The Last Day


 

 Track on the last day

I spy with my little eye, something beginning with...

Waiting on the Cathedral steps... encountering angels...

The final walk into Santiago was, in many ways anticlimactic. From Arca I walked in the dark along the soft earth of a path through an oak forest and began a gentle climb. By the time the sun rose the towns were becoming frequent and had taken on a particular character, that of subsidiary settlements to a large city. Around 11.00 I passed the Santiago city limits but still had 11 km to go before I hit the big smoke. Soon it was kilometre after kilometre of senda path following a straight two lane tarmac road, then an amazingly ugly sculpture on the top of Mt. Gozo, then the suburbs. I crossed motorways, walked past and through shopping centres, waited at pedestrian crossings, dodged cars on roundabouts. And without much warning, after an hour or so of suburban trudging there were the towers of the cathedral looming on my left and the old town all around me. Beggars and buskers both of the very highest levels of professionalism. Smart young men and women in bright colours. Pilgrims everywhere. People, people, people. And round the corner my Clemency on the Cathedral steps where she had been waiting all morning. We embraced and cried and slowly walked up the steps and into the place which had been our symbolic goal all these 500 weary miles.
Rush hour in the tomb of St. James

Whatever it was that I was expecting in the tomb of St. James it wasn´t what I found. The place was packed. Tour buses disgorged their cargoes every few minutes. People stood everywhere, popping pictures on cellphones and tiny pocket cameras. The custom is that pilgrims ascend the steps behind the altar and embrace the statue of St. James, then descend to the crypt to pray before the relics of the apostle. There was a queue several hundred long to do this. I was hungry. We had nowhere to sleep. You could not turn around without banging into someone. The cathedral police continually asked, very reasonably, for silence to respect the sanctity of the place, and to remind people that taking photos or talking on cellphones was not allowed, but people yakked on and emptied their tiny flashes into that vast space. People we had met on the way kept greeting us, enquiring after Clemency´s health, which was wonderful though not what either of us wanted to deal with right then.
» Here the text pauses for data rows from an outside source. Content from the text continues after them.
(* ===== verification/Dtn.v ===== *)
(** * Strategies and configuration of delay-tolerant networking

    Models [indras-dtn/src/strategy.rs] and the configuration of
    [indras-dtn/src/lib.rs]. *)

From Stdlib Require Import Strings.String Floats.SpecFloat.
From S2P Require Import Prelude Heat Packet Bundle Custody Epidemic Expiration.

(** ** Strategies *)

Inductive DtnStrategy : Type :=
| StoreAndForward
| Epidemic
| SprayAndWait (copies : Z)
| Prophet.

#[global] Instance DtnStrategy_eq_dec : EqDecision DtnStrategy.
Proof. solve_decision. Defined.

Definition dtn_strategy_default : DtnStrategy := SprayAndWait 4.

Definition initial_copies (s : DtnStrategy) : Z :=
  match s with SprayAndWait copies => copies | Epidemic => 8 | _ => 1 end.

Definition is_epidemic (s : DtnStrategy) : bool :=
  match s with Epidemic | SprayAndWait _ => true | _ => false end.

Inductive StrategyCondition : Type :=
| LowConnectivity (threshold : f32)
| PriorityAtLeast (p : Priority)
| AgeAbove (d : Z)
| DestinationUnreachable (d : Z)
| Always.

Record StrategyRule : Type := { condition : StrategyCondition; strategy : DtnStrategy }.

Definition strategy_rule_new (c : StrategyCondition) (s : DtnStrategy) : StrategyRule :=
  {| condition := c; strategy := s |}.

Record StrategySelector : Type := { sel_default : DtnStrategy; rules : list StrategyRule }.

Definition selector_new (d : DtnStrategy) : StrategySelector := {| sel_default := d; rules := [] |}.

Definition add_rule (r : StrategyRule) (s : StrategySelector) : StrategySelector :=
  {| sel_default := sel_default s; rules := rules s ++ [r] |}.

Definition selector_with_defaults : StrategySelector :=
  let selector := selector_new (SprayAndWait 4) in
  let selector := add_rule (strategy_rule_new (PriorityAtLeast Critical) Epidemic) selector in
  let selector :=
    add_rule (strategy_rule_new (LowConnectivity (f32_ratio 3 10)) Epidemic) selector in
  add_rule (strategy_rule_new (AgeAbove (from_secs 600)) (SprayAndWait 2)) selector.

Definition default_strategy_of (s : StrategySelector) : DtnStrategy := sel_default s.

Definition set_default (d : DtnStrategy) (s : StrategySelector) : StrategySelector :=
  {| sel_default := d; rules := rules s |}.

Definition rule_count (s : StrategySelector) : nat := length (rules s).

Definition clear_rules (s : StrategySelector) : StrategySelector :=
  {| sel_default := sel_default s; rules := [] |}.

Section Selection.
Context {T I : Type} `{NetworkTopology T I}.

Definition online_count (topology : T) : nat :=
  length (retain (λ p, topo_is_online p topology) (topo_peers topology)).

Definition condition_matches (now : Z) (b : Bundle I) (topology : T) (c : StrategyCondition) : bool :=
  match c with
  | LowConnectivity threshold =>
      match topo_peers topology with
      | [] => true
      | peers =>
          let ratio := f32_div (f32_of_Z (Z.of_nat (online_count topology)))
                               (f32_of_Z (Z.of_nat (length peers))) in
          SFltb ratio threshold
      end
  | PriorityAtLeast min_priority => priority_leb min_priority (bundle_effective_priority b)
  | AgeAbove threshold =>
      threshold <? from_millis (Z.max 0 (num_milliseconds (bundle_age now b)))
  | DestinationUnreachable _ => negb (topo_is_online (bundle_destination b) topology)
  | Always => true
  end.

(** The loop over the rules. *)
Fixpoint select_rule (now : Z) (b : Bundle I) (topology : T) (rs : list StrategyRule)
    (d : DtnStrategy) : DtnStrategy :=
  match rs with
  | [] => d
  | r :: rs =>
      if condition_matches now b topology (condition r) then strategy r
      else select_rule now b topology rs d
  end.

Definition select (now : Z) (b : Bundle I) (topology : T) (s : StrategySelector) : DtnStrategy :=
  select_rule now b topology (rules s) (sel_default s).

Lemma select_rule_spec now b topology rs d :
  (Forall (λ r, condition_matches now b topology (condition r) = false) rs ∧
   select_rule now b topology rs d = d) ∨
  ∃ before r after, rs = before ++ r :: after ∧
    Forall (λ r, condition_matches now b topology (condition r) = false) before ∧
    condition_matches now b topology (condition r) = true ∧
    select_rule now b topology rs d = strategy r.
Proof.
  induction rs as [|r rs IH]; simpl; [by left|].
  destruct (condition_matches now b topology (condition r)) eqn:E.
  - right. exists [], r, rs. by split_and!.
  - destruct IH as [[Hall ->]|(before & r' & after & -> & Hall & Hm & ->)].
    + left. by split; [constructor|].
    + right. exists (r :: before), r', after. split_and!; try done. by constructor.
Qed.

Lemma select_rule_app now b topology rs rs' d :
  select_rule now b topology (rs ++ rs') d =
  select_rule now b topology rs (select_rule now b topology rs' d).
Proof.
  induction rs as [|r rs IH]; simpl; [done|]. by rewrite IH.
Qed.

(** Rules are tried in the order they were added: the first that matches
    decides, the default only when none does; so a rule added later changes
    nothing for a bundle an earlier rule matches, and clearing the rules leaves
    the default. *)
Theorem select_spec now b topology s r :
  ((∀ q, q ∈ rules s → condition_matches now b topology (condition q) = false) ∧
     select now b topology s = default_strategy_of s ∨
   ∃ before q after, rules s = before ++ q :: after ∧
     (∀ p, p ∈ before → condition_matches now b topology (condition p) = false) ∧
     condition_matches now b topology (condition q) = true ∧
     select now b topology s = strategy q) ∧
  ((∃ q, q ∈ rules s ∧ condition_matches now b topology (condition q) = true) →
   select now b topology (add_rule r s) = select now b topology s) ∧
  select now b topology (clear_rules s) = default_strategy_of s.
Proof.
  unfold select. split_and!.
  - destruct (select_rule_spec now b topology (rules s) (sel_default s))
      as [[Hall ->]|(before & q & after & Hr & Hall & Hm & Hs)].
    + left. split; [|done]. by apply Forall_forall.
    + right. exists before, q, after. split_and!; try done. by apply Forall_forall.
  - intros (q & Hq & Hm). unfold add_rule. cbn [rules sel_default]. rewrite select_rule_app.
    induction (rules s) as [|p ps IH]; [by apply elem_of_nil in Hq|]. cbn [select_rule].
    destruct (condition_matches now b topology (condition p)) eqn:E; [done|].
    apply elem_of_cons in Hq as [->|Hq]; [congruence|]. by apply IH.
  - done.
Qed.

(** What the default rules do: critical bundles and sparse networks flood,
    older bundles are sprayed with two copies, all others with four; no bundle
    is ever given more than eight copies. *)
Theorem default_selector_spec now b topology :
  let s := select now b topology selector_with_defaults in
  let sparse := condition_matches now b topology (LowConnectivity (f32_ratio 3 10)) in
  s = (if priority_leb Critical (bundle_effective_priority b) || sparse then Epidemic
       else if from_secs 600 <? from_millis (Z.max 0 (num_milliseconds (bundle_age now b)))
            then SprayAndWait 2 else SprayAndWait 4) ∧
  is_epidemic s = true ∧ 1 <= initial_copies s <= 8.
Proof.
  unfold select. cbn [selector_with_defaults add_rule selector_new rules app select_rule
    strategy_rule_new condition strategy sel_default].
  set (sparse := condition_matches now b topology (LowConnectivity _)).
  cbn [condition_matches].
  destruct (priority_leb Critical _), sparse, (_ <? _); by vm_compute.
Qed.
End Selection.

(** ** Configuration *)

Record DtnConfig : Type := {
  dtn_custody : CustodyConfig;
  dtn_epidemic : EpidemicConfig;
  dtn_expiration : ExpirationConfig;
  dtn_default_strategy : DtnStrategy;
}.

Definition dtn_config_default : DtnConfig :=
  {| dtn_custody :=
       {| max_custody_bundles := 1000; acceptance_timeout := from_secs 30; accept_from_unknown := true |};
     dtn_epidemic :=
       {| max_copies := 8; spray_and_wait := true; spray_count := 4; seen_timeout := from_secs 3600;
          max_bundle_age := from_secs 86400 |};
     dtn_expiration :=
       {| default_lifetime := from_secs 3600; max_lifetime := from_secs (86400 * 7);
          demotion_thresholds := [(from_secs 300, Normal); (from_secs 900, Low)];
          cleanup_interval := from_secs 60 |};
     dtn_default_strategy := SprayAndWait 4 |}.

Definition low_latency : DtnConfig :=
  {| dtn_custody :=
       {| max_custody_bundles := 500; acceptance_timeout := from_secs 10; accept_from_unknown := true |};
     dtn_epidemic :=
       {| max_copies := 4; spray_and_wait := false; spray_count := 2; seen_timeout := from_secs 600;
          max_bundle_age := from_secs 3600 |};
     dtn_expiration :=
       {| default_lifetime := from_secs 600; max_lifetime := from_secs 3600;
          demotion_thresholds := [(from_secs 60, Normal); (from_secs 180, Low)];
          cleanup_interval := from_secs 30 |};
     dtn_default_strategy := StoreAndForward |}.

Definition challenged_network : DtnConfig :=
  {| dtn_custody :=
       {| max_custody_bundles := 2000; acceptance_timeout := from_secs 120; accept_from_unknown := true |};
     dtn_epidemic :=
       {| max_copies := 16; spray_and_wait := true; spray_count := 8; seen_timeout := from_secs 7200;
          max_bundle_age := from_secs (86400 * 3) |};
     dtn_expiration :=
       {| default_lifetime := from_secs 86400; max_lifetime := from_secs (86400 * 14);
          demotion_thresholds := [(from_secs 3600, Normal); (from_secs 7200, Low)];
          cleanup_interval := from_secs 300 |};
     dtn_default_strategy := Epidemic |}.

Definition resource_constrained : DtnConfig :=
  {| dtn_custody :=
       {| max_custody_bundles := 100; acceptance_timeout := from_secs 15; accept_from_unknown := false |};
     dtn_epidemic :=
       {| max_copies := 2; spray_and_wait := true; spray_count := 2; seen_timeout := from_secs 300;
          max_bundle_age := from_secs 1800 |};
     dtn_expiration :=
       {| default_lifetime := from_secs 300; max_lifetime := from_secs 1800;
          demotion_thresholds := [(from_secs 60, Normal); (from_secs 120, Low)];
          cleanup_interval := from_secs 30 |};
     dtn_default_strategy := SprayAndWait 2 |}.

Inductive ConfigWarning : Type :=
| DefaultLifetimeExceedsMax
| SprayCountExceedsMaxCopies
| StrategyExceedsMaxCopies
| CleanupIntervalTooShort
| LargeCustodyLimit.

Definition config_warning_display (w : ConfigWarning) : string :=
  (match w with
   | DefaultLifetimeExceedsMax => "default_lifetime exceeds max_lifetime"
   | SprayCountExceedsMaxCopies => "spray_count exceeds max_copies"
   | StrategyExceedsMaxCopies => "default strategy copies exceeds max_copies"
   | CleanupIntervalTooShort => "cleanup_interval is very short (< 10s)"
   | LargeCustodyLimit => "max_custody_bundles is very large (> 10000)"
   end)%string.

Definition dtn_validate (c : DtnConfig) : list ConfigWarning :=
  let warn (b : bool) (w : ConfigWarning) := if b then [w] else [] in
  warn (max_lifetime (dtn_expiration c) <? default_lifetime (dtn_expiration c)) DefaultLifetimeExceedsMax ++
  warn (spray_and_wait (dtn_epidemic c) && (max_copies (dtn_epidemic c) <? spray_count (dtn_epidemic c)))
    SprayCountExceedsMaxCopies ++
  warn (match dtn_default_strategy c with
        | SprayAndWait copies => max_copies (dtn_epidemic c) <? copies
        | _ => false
        end) StrategyExceedsMaxCopies ++
  warn (cleanup_interval (dtn_expiration c) <? from_secs 10) CleanupIntervalTooShort ++
  warn (10000 <? max_custody_bundles (dtn_custody c)) LargeCustodyLimit.

Definition dtn_is_valid (c : DtnConfig) : bool :=
  match dtn_validate c with [] => true | _ => false end.

(** A configuration is valid exactly when no limit contradicts another; the
    default and the three presets are, and each keeps at least one custody
    bundle, sprays at least one copy and demotes in order of age. *)
Theorem dtn_config_spec c :
  (dtn_is_valid c = true ↔
   default_lifetime (dtn_expiration c) <= max_lifetime (dtn_expiration c) ∧
   (spray_and_wait (dtn_epidemic c) = true → spray_count (dtn_epidemic c) <= max_copies (dtn_epidemic c)) ∧
   (∀ copies, dtn_default_strategy c = SprayAndWait copies → copies <= max_copies (dtn_epidemic c)) ∧
   from_secs 10 <= cleanup_interval (dtn_expiration c) ∧
   max_custody_bundles (dtn_custody c) <= 10000) ∧
  Forall (λ p, dtn_is_valid p = true ∧ 1 <= max_custody_bundles (dtn_custody p) ∧
               1 <= spray_count (dtn_epidemic p) ∧
               1 <= initial_copies (dtn_default_strategy p) <= max_copies (dtn_epidemic p) ∧
               StronglySorted Z.lt (demotion_thresholds (dtn_expiration p)).*1)
    [dtn_config_default; low_latency; challenged_network; resource_constrained].
Proof.
  split.
  - unfold dtn_is_valid, dtn_validate.
    destruct (_ <? default_lifetime _) eqn:E1; [split; [done|lia]|].
    destruct (spray_and_wait _ && _) eqn:E2.
    { split; [done|]. intros (_ & H2 & _). apply andb_true_iff in E2 as [Hs Hc]. specialize (H2 Hs). lia. }
    destruct (dtn_default_strategy c) as [| |copies|] eqn:E3.
    3: destruct (_ <? copies) eqn:E4;
         [split; [done|]; intros (_ & _ & H3 & _); specialize (H3 copies eq_refl); lia|].
    all: destruct (_ <? from_secs 10) eqn:E5; [split; [done|lia]|];
         destruct (10000 <? _) eqn:E6; [split; [done|lia]|];
         split; [intros _|done]; split_and!; try lia; try (by intros ? [=]);
         try (intros Hs; rewrite Hs in E2; simpl in E2; lia).
    intros ? [= <-]. lia.
  - repeat constructor; vm_compute; done.
Qed.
We left in company with a friend of ours, Marie, from France, went to the pilgrims office and queued for our Compostela, the certificate of achievement for completing the pilgrimage. It used to be worth an indulgence, but I´m not sure if it is anymore. Then we found a restaurant. It was a pleasant Edwardian sort of affair with big comfy chairs, and a high ceiling and wood paneling. We ordered paella and sat exhausted and were greeted by one of those angels who pop up from time to time on the Camino. Lisa is a Canadian, traveling with her mother, Shirley who was walking the Camino in celebration of her 70th birthday. Look up the word "extrovert" in the dictionary and there will be a picture of Lisa. She made herself known and talked about her time in Dunedin and her fondness for New Zealand. Around 3 we decided we had better start looking for a bed, and made our farewells to Lisa, Shirley and Marie.

Beds in Santiago on a Saturday are in the hens teeth category. Every place we poked our nose into had the same story to tell. Completo. Lo siento. Clemency could hardly walk. I began to have a new sympathy for St. Joseph. About the time I was about to hail a cab and ask him to take us to the next town back on the track with an albergue, a loud Canadian voice called our names. Lisa bounced up and told us we were only 5 minutes from her hotel, and maybe they might have a room. I left Clemency with Shirley and followed to a small, not exactly up market hotel just out of the historic district and yes, it was possible they could have a room and yes they did have a lift and yes we could have the room for two nights.

So here we are. Six floors up. Everything new and clean. Only five minutes walk from the Cathedral. And a bath!

Comments

Anonymous said…
Llegaste. Enhorabuena!

Now come & do the Pilgrim's Way to Canterbury! :)

Brian
VenDr said…
We're seriously considering it Brian. or the way of St Martin from Hungary to Tours. But the front runner in consideration for the next one is the Camino Norte, to Santiago From Bayonne along the coast of Spain. its tougher than the Camino Frances but more beautiful, by all accounts. And I wouldn't have to learn Hungarian.